Your goal:
From the records below, set down exactly the lines starting with the line that contains "key ← get_at" and going on through the line that contains "pport ← get_or". Nothing else is wanted.

[Collected data]
_____

(* ===== verification/Config.v ===== *)
(** Configuration (include/chronos/core/config.hpp, src/core/config.cpp): the
    structures with their defaults, validation, the JSON form and the file it is kept in. *)
From S2P Require Import Prelude.
From S2P Require Import FixedPoint.
From S2P Require Import Json.
From S2P Require Import JsonText.
From Stdlib Require Import SpecFloat.

Definition d0 : double := d_of_Z 0.

(** [a > b] on doubles *)
Definition dgtb (a b : double) : bool := dltb b a.

Definition non_empty (s : string) : bool := negb (String.eqb s EmptyString).

(** [x == 0 || x > hi], the range check of the integer settings. *)
Definition out_of_range (x hi : Z) : bool := (x =? 0) || (x >? hi).

Section config.
Context {J : JsonOps}.

Record ExchangeConfig := mkExchangeConfig {
  ex_name : string;
  websocket_url : string;
  rest_url : string;
  user_stream_url : string;
  proxy_host : string;
  proxy_port : Z;
  api_key : string;
  api_secret : string;
  symbols : list string;
  reconnect_interval_ms : Z;
  heartbeat_interval_ms : Z;
  timeout_ms : Z;
}.

Definition ExchangeConfig_default : ExchangeConfig :=
  mkExchangeConfig EmptyString EmptyString EmptyString EmptyString EmptyString 0 EmptyString EmptyString [] 5000 30000 10000.

Definition validate_exchange (c : ExchangeConfig) : bool :=
  if negb (non_empty (ex_name c)) then false
  else if negb (non_empty (websocket_url c)) then false
  else if bool_decide (symbols c = []) then false
  else if out_of_range (reconnect_interval_ms c) 60000 then false
  else if out_of_range (heartbeat_interval_ms c) 120000 then false
  else if out_of_range (timeout_ms c) 60000 then false
  else true.

Record StrategyConfig := mkStrategyConfig {
  st_name : string;
  library_path : string;
  parameters : json;
  symbol_ids : list Z;
  enabled : bool;
}.

Definition validate_strategy (c : StrategyConfig) : bool :=
  if negb (non_empty (st_name c)) then false
  else if bool_decide (symbol_ids c = []) then false
  else true.

Record RiskParameters := mkRiskParameters {
  max_order_value : double;
  max_position_value : double;
  max_orders_per_second : Z;
  max_total_position_value : double;
  min_available_capital : double;
  max_drawdown_percent : double;
}.

Definition RiskParameters_default : RiskParameters :=
  mkRiskParameters (d_of_Z 100000) (d_of_Z 500000) 100 (d_of_Z 1000000) (d_of_Z 10000) (d_of_Z 20).

Definition validate_risk (p : RiskParameters) : bool :=
  if dleb (max_order_value p) d0 then false
  else if dleb (max_position_value p) d0 then false
  else if out_of_range (max_orders_per_second p) 10000 then false
  else if dleb (max_total_position_value p) d0 then false
  else if dltb (min_available_capital p) d0 then false
  else if dleb (max_drawdown_percent p) d0 || dgtb (max_drawdown_percent p) (d_of_Z 100) then false
  else if dgtb (max_order_value p) (max_position_value p) then false
  else if dgtb (max_position_value p) (max_total_position_value p) then false
  else true.

Record LogConfig := mkLogConfig {
  log_dir : string;
  buffer_size : Z;
  flush_interval_ms : Z;
  retention_days : Z;
  compress_old_logs : bool;
  enable_tick_logging : bool;
  enable_order_logging : bool;
  enable_fill_logging : bool;
  enable_snapshot_logging : bool;
}.

Definition LogConfig_default : LogConfig :=
  mkLogConfig "./logs" 65536 100 30 true true true true false.

Definition validate_log (c : LogConfig) : bool :=
  if negb (non_empty (log_dir c)) then false
  else if out_of_range (buffer_size c) 10485760 then false
  else if out_of_range (flush_interval_ms c) 10000 then false
  else if out_of_range (retention_days c) 3650 then false
  else true.

Record ZMQConfig := mkZMQConfig {
  publish_endpoint : string;
  high_water_mark : Z;
  linger_ms : Z;
}.

Definition ZMQConfig_default : ZMQConfig := mkZMQConfig "tcp://*:5555" 10000 1000.

Definition validate_zmq (c : ZMQConfig) : bool :=
  if negb (non_empty (publish_endpoint c)) then false
  else if out_of_range (high_water_mark c) 1000000 then false
  else if linger_ms c >? 30000 then false
  else true.

Record MonitoringConfig := mkMonitoringConfig {
  enable_metrics : bool;
  metrics_port : Z;
  enable_health_check : bool;
  health_check_port : Z;
  metrics_update_interval_ms : Z;
}.

Definition MonitoringConfig_default : MonitoringConfig := mkMonitoringConfig true 9090 true 8080 1000.

Definition validate_monitoring (c : MonitoringConfig) : bool :=
  if enable_metrics c && out_of_range (metrics_port c) 65535 then false
  else if enable_health_check c && out_of_range (health_check_port c) 65535 then false
  else if enable_metrics c && enable_health_check c && (metrics_port c =? health_check_port c) then false
  else if out_of_range (metrics_update_interval_ms c) 60000 then false
  else true.

Record SystemConfig := mkSystemConfig {
  exchanges : list ExchangeConfig;
  strategies : list StrategyConfig;
  risk_parameters : RiskParameters;
  log_config : LogConfig;
  zmq_config : ZMQConfig;
  monitoring_config : MonitoringConfig;
  initial_capital : double;
  state_file : string;
}.

Definition SystemConfig_default : SystemConfig :=
  mkSystemConfig [] [] RiskParameters_default LogConfig_default ZMQConfig_default
    MonitoringConfig_default (d_of_Z 1000000) "./state/system_state.json".

(** The loops stop at the first element that does not validate. *)
Definition validate (c : SystemConfig) : bool :=
  if dleb (initial_capital c) d0 then false
  else if negb (non_empty (state_file c)) then false
  else if bool_decide (length (exchanges c) = 0%nat) then false
  else if negb (forallb validate_exchange (exchanges c)) then false
  else if bool_decide (length (strategies c) = 0%nat) then false
  else if negb (forallb validate_strategy (strategies c)) then false
  else if negb (validate_risk (risk_parameters c)) then false
  else if negb (validate_log (log_config c)) then false
  else if negb (validate_zmq (zmq_config c)) then false
  else if negb (validate_monitoring (monitoring_config c)) then false
  else true.

(** ** JSON

    [from_json] starts from the defaults; [None] is an exception. *)

Definition exchange_to_json (c : ExchangeConfig) : json :=
  j_object [("name", j_string (ex_name c)); ("websocket_url", j_string (websocket_url c));
    ("rest_url", j_string (rest_url c)); ("user_stream_url", j_string (user_stream_url c));
    ("proxy_host", j_string (proxy_host c)); ("proxy_port", j_int (proxy_port c));
    ("api_key", j_string (api_key c)); ("api_secret", j_string (api_secret c));
    ("symbols", j_array (j_string <$> symbols c));
    ("reconnect_interval_ms", j_int (reconnect_interval_ms c));
    ("heartbeat_interval_ms", j_int (heartbeat_interval_ms c));
    ("timeout_ms", j_int (timeout_ms c))]%string.

(** [get_to] of a vector. *)
Definition get_vector {A} (get : json → option A) (j : json) : option (list A) :=
  j_get_array j ≫= mapM get.

Definition exchange_from_json (j : json) : option ExchangeConfig :=
  let d := ExchangeConfig_default in
  name ← get_at j_get_string j "name";
  ws ← get_at j_get_string j "websocket_url";
  key ← get_at j_get_string j "api_key";
  secret ← get_at j_get_string j "api_secret";
  syms ← get_at (get_vector j_get_string) j "symbols";
  rest ← get_or j_get_string (rest_url d) j "rest_url";
  user ← get_or j_get_string (user_stream_url d) j "user_stream_url";
  phost ← get_or j_get_string (proxy_host d) j "proxy_host";
  pport ← get_or (get_uint 16) (proxy_port d) j "proxy_port";
  rec_ms ← get_or (get_uint 32) (reconnect_interval_ms d) j "reconnect_interval_ms";
  hb_ms ← get_or (get_uint 32) (heartbeat_interval_ms d) j "heartbeat_interval_ms";
  to_ms ← get_or (get_uint 32) (timeout_ms d) j "timeout_ms";
  Some (mkExchangeConfig name ws rest user phost pport key secret syms rec_ms hb_ms to_ms).

Definition strategy_to_json (c : StrategyConfig) : json :=
  j_object [("name", j_string (st_name c)); ("library_path", j_string (library_path c));
    ("parameters", parameters c); ("symbol_ids", j_array (j_int <$> symbol_ids c));
    ("enabled", j_bool (enabled c))]%string.

Definition strategy_from_json (j : json) : option StrategyConfig :=
  name ← get_at j_get_string j "name";
  lib ← get_at j_get_string j "library_path";
  params ← get_at Some j "parameters";
  ids ← get_at (get_vector (get_uint 32)) j "symbol_ids";
  en ← get_or j_get_bool true j "enabled";
  Some (mkStrategyConfig name lib params ids en).

Definition risk_to_json (p : RiskParameters) : json :=
  j_object [("max_order_value", j_double (max_order_value p));
    ("max_position_value", j_double (max_position_value p));
    ("max_orders_per_second", j_int (max_orders_per_second p));
    ("max_total_position_value", j_double (max_total_position_value p));
    ("min_available_capital", j_double (min_available_capital p));
    ("max_drawdown_percent", j_double (max_drawdown_percent p))]%string.

Definition risk_from_json (j : json) : option RiskParameters :=
  ov ← get_at j_get_double j "max_order_value";
  pv ← get_at j_get_double j "max_position_value";
  ops ← get_at (get_uint 32) j "max_orders_per_second";
  tv ← get_at j_get_double j "max_total_position_value";
  mc ← get_at j_get_double j "min_available_capital";
  dd ← get_at j_get_double j "max_drawdown_percent";
  Some (mkRiskParameters ov pv ops tv mc dd).

Definition log_to_json (c : LogConfig) : json :=
  j_object [("log_dir", j_string (log_dir c)); ("buffer_size", j_int (buffer_size c));
    ("flush_interval_ms", j_int (flush_interval_ms c));
    ("retention_days", j_int (retention_days c));
    ("compress_old_logs", j_bool (compress_old_logs c));
    ("enable_tick_logging", j_bool (enable_tick_logging c));
    ("enable_order_logging", j_bool (enable_order_logging c));
    ("enable_fill_logging", j_bool (enable_fill_logging c));
    ("enable_snapshot_logging", j_bool (enable_snapshot_logging c))]%string.

Definition log_from_json (j : json) : option LogConfig :=
  let d := LogConfig_default in
  dir ← get_at j_get_string j "log_dir";
  buf ← get_or (get_uint 64) (buffer_size d) j "buffer_size";
  fl ← get_or (get_uint 32) (flush_interval_ms d) j "flush_interval_ms";
  ret ← get_or (get_uint 32) (retention_days d) j "retention_days";
  comp ← get_or j_get_bool (compress_old_logs d) j "compress_old_logs";
  et ← get_or j_get_bool (enable_tick_logging d) j "enable_tick_logging";
  eo ← get_or j_get_bool (enable_order_logging d) j "enable_order_logging";
  ef ← get_or j_get_bool (enable_fill_logging d) j "enable_fill_logging";
  es ← get_or j_get_bool (enable_snapshot_logging d) j "enable_snapshot_logging";
  Some (mkLogConfig dir buf fl ret comp et eo ef es).

Definition zmq_to_json (c : ZMQConfig) : json :=
  j_object [("publish_endpoint", j_string (publish_endpoint c));
    ("high_water_mark", j_int (high_water_mark c)); ("linger_ms", j_int (linger_ms c))]%string.

Definition zmq_from_json (j : json) : option ZMQConfig :=
  let d := ZMQConfig_default in
  ep ← get_at j_get_string j "publish_endpoint";
  hwm ← get_or (get_uint 32) (high_water_mark d) j "high_water_mark";
  lg ← get_or (get_uint 32) (linger_ms d) j "linger_ms";
  Some (mkZMQConfig ep hwm lg).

_____

The answer:
  key ← get_at j_get_string j "api_key";
  secret ← get_at j_get_string j "api_secret";
  syms ← get_at (get_vector j_get_string) j "symbols";
  rest ← get_or j_get_string (rest_url d) j "rest_url";
  user ← get_or j_get_string (user_stream_url d) j "user_stream_url";
  phost ← get_or j_get_string (proxy_host d) j "proxy_host";
  pport ← get_or (get_uint 16) (proxy_port d) j "proxy_port";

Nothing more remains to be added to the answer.